Time elapses differently between two similar sentences

Chaoran_Chen · ‎06-16-2013

Here is a small problem: I called this function repeatly. If I change the last line "interp_value(i)=t" into "interp_value(i)=1.d0", the program would be much faster (with the other lines unchanged, including the line "t=(f_x...etc"). The time consumed by "interp_value(i)=1.d0" would be just one fourth of the one compared with "interp_value(i)=t".

Since both lines are giving some particular real number to interp_value(i), why would the speed differ so much?

Thank you very much!

subroutine myinterp1(x,f_x,xp,N,interp_value)

implicit none
integer:: N,i,x_index
real(kind=8):: x(N), f_x(N), xp(N),interp_value(N),t
do i=1,N
x_index = minloc(abs(x-xp(i)),1)
t = (f_x(x_index+1)-f_x(x_index))/(x(x_index+1)-x(x_index))
interp_value(i)=t
end do
end subroutine myinterp1

Chaoran_Chen · ‎06-16-2013

Chaoran Chen wrote:

Here is a small problem: I called this function repeatly. If I change the last line "interp_value(i)=t" into "interp_value(i)=1.d0", the program would be much faster (with the other lines unchanged, including the line "t=(f_x...etc"). The time consumed by "interp_value(i)=1.d0" would be just one fourth of the one compared with "interp_value(i)=t".

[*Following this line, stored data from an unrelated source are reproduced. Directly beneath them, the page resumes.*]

Lemma project_row_at (df : frame) (i : nat) :
  project (names df) (row_at df i) = row_at df i.
Proof.
  unfold project. apply map_filter_id. intros c v Hl. simpl.
  unfold row_at in Hl. apply elem_of_list_to_map_2 in Hl.
  apply list_elem_of_omap in Hl as (col & Hcol & Hcell).
  unfold cell_at in Hcell. destruct (col.2 !! i) as [x|]; [|done].
  destruct (isna x); [done|]. injection Hcell as <- _.
  unfold names. by apply list_elem_of_fmap_2.
Qed.

Lemma project_rows (df : frame) :
  project (names df) <$> rows df = rows df.
Proof.
  unfold rows. rewrite <- list_fmap_compose. apply list_fmap_ext.
  intros i j _. simpl. apply project_row_at.
Qed.

Lemma exec_sql_ok (stmt : gmap string table → res (gmap string table))
    (d : gmap string table) (w : world) :
  stmt (db w) = Ok d → exec_sql stmt w = (Ok tt, set_db d w).
Proof. intros H. unfold exec_sql. by rewrite H. Qed.

Lemma bind_ok {A B : Type} (m : M A) (f : A → M B) (a : A) (w w' : world) :
  m w = (Ok a, w') → (m ≫= f) w = f a w'.
Proof. intros H. unfold mbind, M_bind. by rewrite H. Qed.

Section Sync.
Variable md5_str : frame -> string.

Local Abbreviation _save_postgres_data := (_save_postgres_data md5_str).
Local Abbreviation sync_ready := (sync_ready md5_str).

(** The table a sync leaves. *)
Lemma sync_eq (t k : string) (df : frame) (T : table) (w : world) :
  sync_ready t k df T w →
  _save_postgres_data t df (Some k) (Some "sync") w
  = (Ok tt,
     set_db (<[t := Table (tcols T) (Some k)
                      (upsert_result k (update_columns k df) (trows T)
                         (rows df))]> (db w)) w).
Proof.
  intros (Ht & Hk & Hpk & Htmp & Hcols & Hdf).
  set (tmp := t +:+ "_" +:+ md5_str df) in *.
  assert (Hne : tmp ≠ t) by (intros E; rewrite E in Htmp; congruence).
  unfold DataStorageHandler._save_postgres_data.
  rewrite (bind_ok _ _ tt w w) by (by case_bool_decide).
  rewrite bool_decide_true by done. fold tmp.
  (* CREATE TABLE tmp AS SELECT * FROM t WHERE false *)
  erewrite bind_ok; last first.
  { apply exec_sql_ok. unfold create_table_as_empty. by rewrite Ht, Htmp. }
  (* the rows of df go into tmp *)
  erewrite bind_ok; last first.
  { apply exec_sql_ok. unfold to_sql. simpl.
    rewrite lookup_insert_eq. unfold insert_frame. simpl.
    rewrite filter_nil_Forall by (intros c Hc Hn; by apply Hn, Hcols).
    rewrite insert_rows_nokey by done. simpl. done. }
  simpl. rewrite insert_insert_eq.
  (* the upsert *)
  assert (Hup : insert_select_on_conflict t (names df) tmp k
                  (if bool_decide (update_columns k df ≠ [])
                   then DoUpdate (update_columns k df) else DoNothing)
                  (<[tmp := Table (tcols T) None (rows df)]> (db w))
                = Ok (<[t := Table (tcols T) (Some k)
                             (upsert_result k (update_columns k df) (trows T)
                                (rows df))]>
                        (<[tmp := Table (tcols T) None (rows df)]> (db w)))).
  { unfold insert_select_on_conflict.
    rewrite lookup_insert_ne, Ht, lookup_insert_eq by done. simpl.
    rewrite filter_nil_Forall
      by (intros c Hc [Hn|Hn]; by apply Hn, Hcols).
    rewrite bool_decide_true by done. rewrite project_rows, Hk.
    case_bool_decide as Hu.
    - rewrite upsert_rows_update; [done|done|].
      intros kv Hkv. by apply elem_of_nil in Hkv.
    - rewrite Hu.
      rewrite upsert_rows_nothing by apply Hdf. done. }
  fold (update_columns k df).
  match goal with
  | |- (_ ≫= _) ?w2 = _ =>
      rewrite (bind_ok _ _ tt w2
                 (set_db (<[t := Table (tcols T) (Some k)
                                  (upsert_result k (update_columns k df)
                                     (trows T) (rows df))]>
                            (<[tmp := Table (tcols T) None (rows df)]>
                               (db w))) w2))
  end; last first.
  { revert Hup. case_bool_decide as Hu; intros Hup;
      by apply exec_sql_ok. }
  (* DROP TABLE tmp *)
  erewrite exec_sql_ok; last first.
  { unfold drop_table. cbn [db set_db].
    rewrite lookup_insert_ne, lookup_insert_eq by done. done. }
  f_equal. unfold set_db. simpl. f_equal.
  rewrite delete_insert_ne, delete_insert_eq by done.
  by rewrite delete_id.
Qed.

Lemma sync_ready_again (t k : string) (df : frame) (T : table) (w : world) :
  sync_ready t k df T w →
  let T' := Table (tcols T) (Some k)
              (upsert_result k (update_columns k df) (trows T) (rows df)) in
  sync_ready t k df T' (set_db (<[t := T']> (db w)) w).
Proof.
  intros (Ht & Hk & Hpk & Htmp & Hcols & Hdf). simpl.
  assert (Hne : t +:+ "_" +:+ md5_str df ≠ t)
    by (intros E; rewrite E in Htmp; congruence).
  unfold DataStorageHandler.sync_ready. cbn [db set_db tcols tkey trows].
  rewrite lookup_insert_eq, lookup_insert_ne by done.
  repeat split; try done; try apply Hdf.
  - by apply pk_ok_upsert_result.
  - by apply pk_ok_upsert_result.
Qed.

(** C1. Sync upsert.  When the target table has the index column as its
    primary key and holds the columns of the dataset, and the keys of the
    dataset are present and pairwise distinct, the sync succeeds, leaves
    no staging table, and for every row of the dataset the target then
    holds exactly one row of that key; this row carries the values of the
    dataset in all its columns; it is the row of the dataset itself when
    the key was not in the target.  The rows of keys that are not in the
    dataset stay. *)
Theorem sync_upsert (t k : string) (df : frame) (T : table) (w : world) :
  sync_ready t k df T w →
  ∃ T',
    _save_postgres_data t df (Some k) (Some "sync") w
    = (Ok tt, set_db (<[t := T']> (db w)) w)
    ∧ tcols T' = tcols T ∧ tkey T' = Some k ∧ pk_ok k (trows T')
    ∧ (∀ r, r ∈ rows df →
         ∃ r', r' ∈ trows T'
           ∧ r' !! k = r !! k
           ∧ length (filter (fun x : row => x !! k = r !! k) (trows T')) = 1
           ∧ (∀ c, c ∈ names df → r' !! c = r !! c)
           ∧ (r !! k ∉ key_col k (trows T) → r' = r))
    ∧ (∀ t0, t0 ∈ trows T → t0 !! k ∉ key_col k (rows df) → t0 ∈ trows T').
Proof.
  intros Hready. pose proof Hready as (Ht & Hk & Hpk & Htmp & Hcols & Hdf).
  eexists. split; [by apply sync_eq|]. cbn [tcols tkey trows].
  assert (Hpk' : pk_ok k (upsert_result k (update_columns k df) (trows T)
                            (rows df))) by (by apply pk_ok_upsert_result).
  split; [done|]. split; [done|]. split; [done|]. split.
  - intros r Hr. destruct (r !! k) as [kv|] eqn:Hrk.
    + destruct (upsert_result_rows k (update_columns k df) (rows df)
                  (trows T) r kv Hdf Hr Hrk) as (r' & H1 & H2 & H3 & H4).
      exists r'. split; [done|]. split; [done|]. split; [|split; [|done]].
      * rewrite <- H2. apply filter_key_length; [apply Hpk'|done].
      * intros c Hc. destruct (decide (c = k)) as [->|Hne]; [congruence|].
        apply H3. unfold update_columns. apply list_elem_of_filter.
        split; [congruence|done].
    + exfalso. destruct Hdf as [_ Hn]. apply Hn. rewrite <- Hrk.
      unfold key_col. by apply list_elem_of_fmap_2.
  - intros t0 Ht0 Hn. by apply upsert_result_other.
Qed.

(** C2. Sync idempotence.  Under the same conditions a second sync of the
    same dataset succeeds and leaves the database, and so the rows of the
    target for the keys of the dataset, as the first sync left it. *)
Theorem sync_idempotent (t k : string) (df : frame) (T : table) (w : world) :
  sync_ready t k df T w →
  let once := _save_postgres_data t df (Some k) (Some "sync") w in
  once.1 = Ok tt
  ∧ _save_postgres_data t df (Some k) (Some "sync") once.2 = (Ok tt, once.2).
Proof.
  intros Hready. cbv zeta. rewrite (sync_eq t k df T w Hready).
  split; [done|]. cbn [snd].
  rewrite (sync_eq t k df _ _ (sync_ready_again t k df T w Hready)).
  cbn [db set_db tcols tkey trows]. f_equal. unfold set_db. cbn.
  f_equal. rewrite insert_insert_eq.
  destruct Hready as (_ & _ & Hpk & _ & _ & Hdf).
  by rewrite upsert_result_idempotent.
Qed.

End Sync.

End SyncProofs.

Module HandlerExamples.
Import Pandas Postgres DataStorageHandler DataManager Fixtures.
Import HandlerProofs ManagerProofs TimeRangeProofs SyncProofs.

(** The failing input of C5: the file backend is given the mode ['sync'],
    as the default mode of [_save_table_data] makes it, and writes the
    file without raising. *)
Lemma file_save_ignores_mode :
  (_save_table_data_to_file csv_same "/d/t.csv" range_frame None
     (Some "sync") empty_world).1 = Ok tt
  ∧ files (_save_table_data_to_file csv_same "/d/t.csv" range_frame None
             (Some "sync") empty_world).2 !! "/d/t.csv"
    = Some (CsvFile (Csv ["0"] [[VInt 5]; [VInt 6]])).
Proof.
  destruct (invalid_mode_is_not_rejected ∅ cast_any holds_NA_std
              assign_in_place parse_none md5_const
              csv_same int_any query_nothing sort_same sort_same
              "/d/t.csv" range_frame None (Some "sync") empty_world)
    as (_ & _ & H1 & H2 & _).
  split; [exact H1|exact H2].
Defined.

Lemma convert_datetime_index_with_tz_raises_witness :
  _convert_datetime parse_none IsIndex utc_index
  = Raise (AttributeError "tz_convert")
  ∧ _convert_datetime parse_none IsSeries utc_index
    = Ok [VTime None 0; VTime None 1000].
Proof.
  destruct (convert_datetime_index_with_tz_raises parse_none utc_index
              utc_index "UTC" eq_refl eq_refl) as (H1 & H2 & _).
  split; [exact H1|exact H2].
Defined.

Lemma streaming_save_mutates_index_witness :
  heap (_save_time_series_data parse_none csv_same "/d/s.csv" (Some 0)
          ["tag_key"] "streaming" world_with_frame).2 !! 0
  = Some (Frame None [VTime None 0; VTime None 1] [("0", [VInt 5; VInt 6])]).
Proof.
  destruct (streaming_save_mutates_index parse_none csv_same "/d/s.csv" 0
              ["tag_key"] range_frame [VTime None 0; VTime None 1]
              world_with_frame eq_refl ltac:(done) eq_refl)
    as (_ & H & _).
  rewrite H. apply lookup_insert_eq.
Defined.

(** C8 fails on load: the data of the declared table [t] lack the declared
    column [b]; the load raises [KeyError] where the save casts the column
    [a] that is there and drops [x]. *)
Lemma load_raises_on_missing_declared_column :
  coerce_loaded cfg_one_table cast_any holds_NA_std "t" frame_without_b
  = Raise (KeyError "b")
  ∧ coerce_saved cfg_one_table cast_any holds_NA_std "t" frame_without_b
    = Ok (Frame None [VInt 0; VInt 1] [("a", [VInt 7; VNA])]).
Proof. split; by vm_compute. Qed.

(** The missing cell of the column declared [float64] stays [NaN], that
    of the column declared [string] becomes [pd.NA]. *)
Example fillna_keeps_nan_in_float_column :
  coerce_saved cfg_float_table cast_any holds_NA_std "m" frame_missing
  = Ok (Frame None [VInt 0; VInt 1]
          [("v", [VNaN; VInt 1]); ("s", [VNA; VStr "x"])]).
Proof. by vm_compute. Qed.

Lemma schema_coercion_witness :
  coerce_saved cfg_one_table cast_any holds_NA_std "t" frame_without_b
  = schema_coerce cast_any holds_NA_std
      {[ "a" := "Int64"; "b" := "string" ]}
      frame_without_b.
Proof.
  destruct (schema_coercion cfg_one_table cast_any holds_NA_std "t"
              frame_without_b)
    as [_ H].
  destruct (H {[ "a" := "Int64"; "b" := "string" ]} eq_refl) as [H1 _].
  exact H1.
Defined.

(** C9 fails on a time series that holds a timestamp twice: the join pairs
    every field row with every tag row of the same timestamp, so four rows
    come back for two.  On a frame whose tag column stands first the join
    gives the columns back in another order. *)
Lemma join_multiplies_duplicate_timestamps :
  well_formed frame_dup_time
  ∧ join_fields_tags (split_fields_tags frame_dup_time)
    = Ok (Frame (Some "time")
            [VTime None 0; VTime None 0; VTime None 0; VTime None 0]
            [("0", [VInt 1; VInt 1; VInt 2; VInt 2]);
             ("batch_id", [VInt 7; VInt 8; VInt 7; VInt 8])])
  ∧ join_fields_tags (split_fields_tags frame_dup_time) ≠ Ok frame_dup_time
  ∧ join_fields_tags (split_fields_tags frame_tag_first)
    = Ok (Frame (Some "time") [VTime None 0; VTime None 1]
            [("0", [VInt 1; VInt 2]); ("batch_id", [VInt 7; VInt 8])])
  ∧ join_fields_tags (split_fields_tags frame_tag_first) ≠ Ok frame_tag_first.
Proof.
  split; [repeat constructor|].
  split; [by vm_compute|]. split; [by vm_compute|].
  split; by vm_compute.
Qed.
(** * Properties *)

(** ** Dictionaries *)

Lemma dict_get_set_eq (d : dict) (k : string) (v : value) :
  dict_get (dict_set d k v) k = Some v.
Proof.
  induction d as [|[k' v'] d IH]; simpl.
  - by rewrite String.eqb_refl.
  - destruct (String.eqb_spec k k') as [->|Hne]; simpl.
    + by rewrite String.eqb_refl.
    + destruct (String.eqb_spec k k'); [done | exact IH].
Qed.

Lemma dict_get_set_ne (d : dict) (k k' : string) (v : value) :
  k ≠ k' → dict_get (dict_set d k v) k' = dict_get d k'.
Proof.
  intros Hne. induction d as [|[k0 v0] d IH]; simpl.
  - destruct (String.eqb_spec k' k); [congruence | done].
  - destruct (String.eqb_spec k k0) as [->|Hk]; simpl.
    + destruct (String.eqb_spec k' k0); [congruence | done].
    + by rewrite IH.
Qed.

Lemma dict_get_remove_ne (d : dict) (k k' : string) :
  k ≠ k' → dict_get (dict_remove d k) k' = dict_get d k'.
Proof.
  intros Hne. induction d as [|[k0 v0] d IH]; simpl; [done |].
  destruct (String.eqb_spec k k0) as [->|Hk]; simpl.
  - destruct (String.eqb_spec k' k0); [congruence | done].
  - by rewrite IH.
Qed.

Lemma dict_get_keys (d : dict) (k : string) (v : value) :
  dict_get d k = Some v → k ∈ dict_keys d.
Proof.
  induction d as [|[k0 v0] d IH]; simpl; [done |].
  destruct (String.eqb_spec k k0) as [->|Hk]; intros H.
  - apply list_elem_of_here.
  - apply list_elem_of_further. by apply IH.
Qed.

(** ** [get_user_name] *)

Lemma first_present_skip (before keys : list string) (d : dict) :
  Forall (fun k => dict_get d k = None) before →
  first_present (before ++ keys)%list d = first_present keys d.
Proof.
  induction 1 as [|k before Hk _ IH]; simpl; [done |].
  by rewrite Hk.
Qed.

(** C5. [get_user_name] returns the value stored under the first of
    username, user_name, preferred_username that the decoded token
    contains, in that order, and the empty string when it contains none. *)
Theorem get_user_name_first_present (decodedJwt : dict) :
  (∀ (before : list string) (key : string) (after : list string) (v : value),
      username_keys = (before ++ key :: after)%list →
      Forall (fun k => dict_get decodedJwt k = None) before →
      dict_get decodedJwt key = Some v →
      get_user_name decodedJwt = v)
  ∧ (Forall (fun k => dict_get decodedJwt k = None) username_keys →
     get_user_name decodedJwt = VStr "").
Proof.
  split.
  - intros before key after v Hkeys Habsent Hkey.
    unfold get_user_name. rewrite Hkeys, first_present_skip by done.
    simpl. by rewrite Hkey.
  - intros Hnone. unfold get_user_name.
    rewrite <- (app_nil_r username_keys). by rewrite first_present_skip.
Qed.

Lemma get_user_name_first_present_witness :
  get_user_name [("preferred_username"%string, VStr "alice");
                 ("user_name"%string, VStr "al")] = VStr "al"
  ∧ get_user_name [("sub"%string, VStr "42")] = VStr "".
Proof.
  split.
  - apply (proj1 (get_user_name_first_present _)
             ["username"%string] "user_name"%string
             ["preferred_username"%string] (VStr "al")).
    + reflexivity.
    + repeat constructor.
    + reflexivity.
  - apply (proj2 (get_user_name_first_present _)). repeat constructor.
Defined.

(** ** [local_get_file] *)

(** C10, amended. [local_get_file] returns the parsed content when the file
    opens and its content loads. When opening or loading raises, the
    outcome depends on the class of the exception alone: the empty mapping
    is returned, without raising, for [FileNotFoundError] and for a
    [YAMLError]; every other exception leaves the function, so a file that
    cannot be opened for another reason, or whose content cannot be
    decoded, makes it raise. *)
Theorem local_get_file_spec (open_file : string → result string)
  (yaml_safe_load : string → result value) (fileName : string) :
  let raises e :=
    open_file fileName = Raise e
    ∨ ∃ txt, open_file fileName = Ok txt ∧ yaml_safe_load txt = Raise e in
  (∀ txt data,
      open_file fileName = Ok txt → yaml_safe_load txt = Ok data →
      local_get_file open_file yaml_safe_load fileName = Ok data)
  ∧ (∀ e, raises e → e = FileNotFoundError ∨ e = YAMLError →
          local_get_file open_file yaml_safe_load fileName = Ok (VDict []))
  ∧ (∀ e, raises e → e ≠ FileNotFoundError → e ≠ YAMLError →
          local_get_file open_file yaml_safe_load fileName = Raise e).
Proof.
  intros raises. unfold local_get_file. split; [| split].
  - intros txt data Hopen Hload. rewrite Hopen. simpl. by rewrite Hload.
  - intros e [Hopen|(txt & Hopen & Hload)] [-> | ->]; rewrite Hopen; simpl;
      by rewrite ?Hload.
  - intros e [Hopen|(txt & Hopen & Hload)] Hfnf Hyaml; rewrite Hopen; simpl;
      rewrite ?Hload; by destruct e.
Qed.
(** "abcdefghij" then [io.ErrUnexpectedEOF], in buffers of 5 bytes: the
    rest is empty, and it is sent. *)
Lemma ReadFixed_on_a_source_that_fails_witness :
  exists full rest,
    of_string "abcdefghij" = concat full ++ rest /\
    Forall (fun c => length c = 5) full /\
    length rest < 5 /\
    ReadFixed 20 (set_ChunkSize (NewParallelReader 4) 5)
              (iotest.NewErrReader (of_string "abcdefghij") ErrUnexpectedEOF)
    = {| ending := Returned; delivered := full ++ [rest] |}.
Proof.
  apply (@ReadFixed_on_a_source_that_fails
           (set_ChunkSize (NewParallelReader 4) 5)
           (of_string "abcdefghij") ErrUnexpectedEOF 20).
  - cbn. lia.
  - cbn. lia.
  - cbn. lia.
Defined.
(** * Ingestion pipeline of the feature-store client: a shallow embedding

    The development follows the Python sources

      - [hsfs/core/kafka_engine.py]          (module [KafkaEngine]),
      - [hsfs/core/feature_group_engine.py]  (module [FeatureGroupEngine]),
      - [hsfs/engine/python.py]              (module [PythonEngine]),

    function by function.  Python dictionaries are [gmap]s, Python objects
    that are mutated in place are threaded through an explicit state, and
    exceptions are a constructor of the result type.  The Kafka broker, the
    job service and the clock are external: they appear as a record of
    oracles ([broker]) that the embedded code consults. *)

From stdpp Require Import base strings gmap list pretty sorting.
From Stdlib Require Import ZArith Ascii.

Local Open Scope Z_scope.
Local Open Scope string_scope.

(** ** Python values *)

Module Py.

(** The values that occur in rows, in option dictionaries and in the
    arguments of the external services. *)
Inductive pyval : Type :=
| PNone
| PNA                              (* pandas' missing-value marker pd.NA *)
| PBool (b : bool)
| PInt (z : Z)
| PStr (s : string)
| PBytes (bs : string).            (* a bytes object, one character per byte *)

#[export] Instance pyval_eq_dec : EqDecision pyval.
Proof. solve_decision. Defined.

#[export] Instance pyval_inhabited : Inhabited pyval := populate PNone.

(** Truth value of an object, as tested by [if x:] and [not x].  The truth
    value of [pd.NA] is undefined in Python (it raises); no code path of
    the embedding tests one. *)
Definition truthy (v : pyval) : bool :=
  match v with
  | PNone => false
  | PNA => false
  | PBool b => b
  | PInt z => negb (z =? 0)%Z
  | PStr s => negb (String.eqb s "")
  | PBytes bs => negb (String.eqb bs "")
  end.

(** [repr] of a bytes object: printable ASCII as it is, the backslash, the
    quote in use, tab, newline and carriage return escaped, every other byte
    as [\xhh]; double quotes are used when the bytes hold a single quote and
    no double quote. *)
Definition hex_digit (n : N) : ascii :=
  ascii_of_N (if (n <? 10)%N then 48 + n else 87 + n)%N.

Definition byte_repr (quote : ascii) (c : ascii) : string :=
  let n := N_of_ascii c in
  if Ascii.eqb c "\"%char then "\\"
  else if Ascii.eqb c quote then String "\"%char (String quote "")
  else if (n =? 9)%N then "\t"
  else if (n =? 10)%N then "\n"
  else if (n =? 13)%N then "\r"
  else if ((32 <=? n) && (n <? 127))%N then String c ""
  else String "\"%char (String "x"%char
         (String (hex_digit (n / 16)) (String (hex_digit (n mod 16)) ""))).

Fixpoint has_byte (c : ascii) (bs : string) : bool :=
  match bs with
  | EmptyString => false
  | String d bs' => Ascii.eqb c d || has_byte c bs'
  end.

Fixpoint bytes_body (quote : ascii) (bs : string) : string :=
  match bs with
  | EmptyString => ""
  | String c bs' => byte_repr quote c +:+ bytes_body quote bs'
  end.

Definition double_quote : ascii := ascii_of_N 34.

(** The line feed, written [\n] in a string literal of Python. *)
Definition line_feed : string := String (ascii_of_N 10) EmptyString.

Definition bytes_repr (bs : string) : string :=
  let quote : ascii :=
    if has_byte "'"%char bs && negb (has_byte double_quote bs)
    then double_quote else "'"%char in
  String "b"%char (String quote (bytes_body quote bs +:+ String quote "")).

(** [str(v)]. *)
Definition str (v : pyval) : string :=
  match v with
  | PNone => "None"
  | PNA => "<NA>"
  | PBool true => "True"
  | PBool false => "False"
  | PInt z => pretty z
  | PStr s => s
  | PBytes bs => bytes_repr bs
  end.

(** [isinstance(v, str)] and [isinstance(v, int)]; [bool] is a subclass of
    [int]. *)
Definition is_str (v : pyval) : bool :=
  match v with PStr _ => true | _ => false end.

Definition is_int (v : pyval) : bool :=
  match v with PInt _ | PBool _ => true | _ => false end.

(** [d.get(k, default)]. *)
Definition get (d : gmap string pyval) (k : string) (default : pyval) : pyval :=
  match d !! k with
  | Some v => v
  | None => default
  end.

(** [d.pop(k, default)]: the value and the dictionary without the key. *)
Definition pop (d : gmap string pyval) (k : string) (default : pyval)
  : pyval * gmap string pyval :=
  (get d k default, delete k d).

(** [k in d]. *)
Definition contains (d : gmap string pyval) (k : string) : bool :=
  bool_decide (is_Some (d !! k)).

(** [sorted(l)] on a list of strings. *)
Definition str_le (a b : string) : Prop := String.leb a b = true.

#[export] Instance str_le_dec a b : Decision (str_le a b).
Proof. unfold str_le. apply _. Defined.

Definition sorted (l : list string) : list string := merge_sort str_le l.

(** ["".join(l)]. *)
Definition join (l : list string) : string := String.concat "" l.

(** Exceptions. *)
Inductive exn : Type :=
| BufferError (msg : string)
| KafkaError (code : Z)             (* [raise err] on a delivery error *)
| AttributeError (what : string)
| KeyError (key : string)
| UnboundLocalError (name : string)
| ValueError (msg : string)
| TypeError (msg : string)
| DuplicateError (msg : string)
| FeatureStoreException (msg : string)
| DataValidationException (msg : string)
| SchemaMismatchError (unmatched : list string).

#[export] Instance exn_eq_dec : EqDecision exn.
Proof. solve_decision. Defined.

(** A call either returns in a new state, raises in a new state, or is cut
    off because the loop budget of the embedding ran out. *)
Inductive res (S A : Type) : Type :=
| Done (a : A) (s : S)
| Raised (e : exn) (s : S)
| OutOfFuel.
Arguments Done {S A} a s.
Arguments Raised {S A} e s.
Arguments OutOfFuel {S A}.

Definition M (S A : Type) : Type := S → res S A.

Since both lines are giving some particular real number to interp_value(i), why would the speed differ so much?

Thank you very much!

subroutine myinterp1(x,f_x,xp,N,interp_value)

implicit none
integer:: N,i,x_index
real(kind=8):: x(N), f_x(N), xp(N),interp_value(N),t
do i=1,N
x_index = minloc(abs(x-xp(i)),1)
t = (f_x(x_index+1)-f_x(x_index))/(x(x_index+1)-x(x_index))
interp_value(i)=t
end do
end subroutine myinterp1

Sorry to mention. For the time elapsed, I only record the time used in this function, not including others.

Casey · ‎06-16-2013

When you change from assigning t to 1.d0, a few things happen.

1) You are assigning a constant value, the compiler can hardcode this store.

2) t is never used, the compiler can optimize this out completely and not even evaluate anything in this line. This may also save you overhead with cache misses referencing the arrays used in calculating t (not a given, but a potential source of performance loss).

3) the compiler can optimize out the do loop and just store 1.d0 to every array element, which can be very efficient.

Essentially by replacing t with 1.d0 you change the entire do loop to just "interp_value(1:N) = 1.d0" and it should be clear why that is faster.

jimdempseyatthecove · ‎06-17-2013

Casey is right. In Release build, the compiler optimization capability is quite remarkable. In your code it will:

a) recognize a_index is local variable
b) recognize t is local variable
c) recognize x_index use in statement to generate t
d) (when you replace =t with =1.d0) recognize t not used
e) due to d) t not used, will eliminate statement generating t
f) due to e) x_index not used, will eliminate statment generating x_index
g) due to f) now observes loop is setting constant into array

In Debug build, the compiler will generate the code you ask for even though the results are not needed.

Jim Dempsey

Chaoran_Chen · ‎06-17-2013

Thanks for the helpful comments.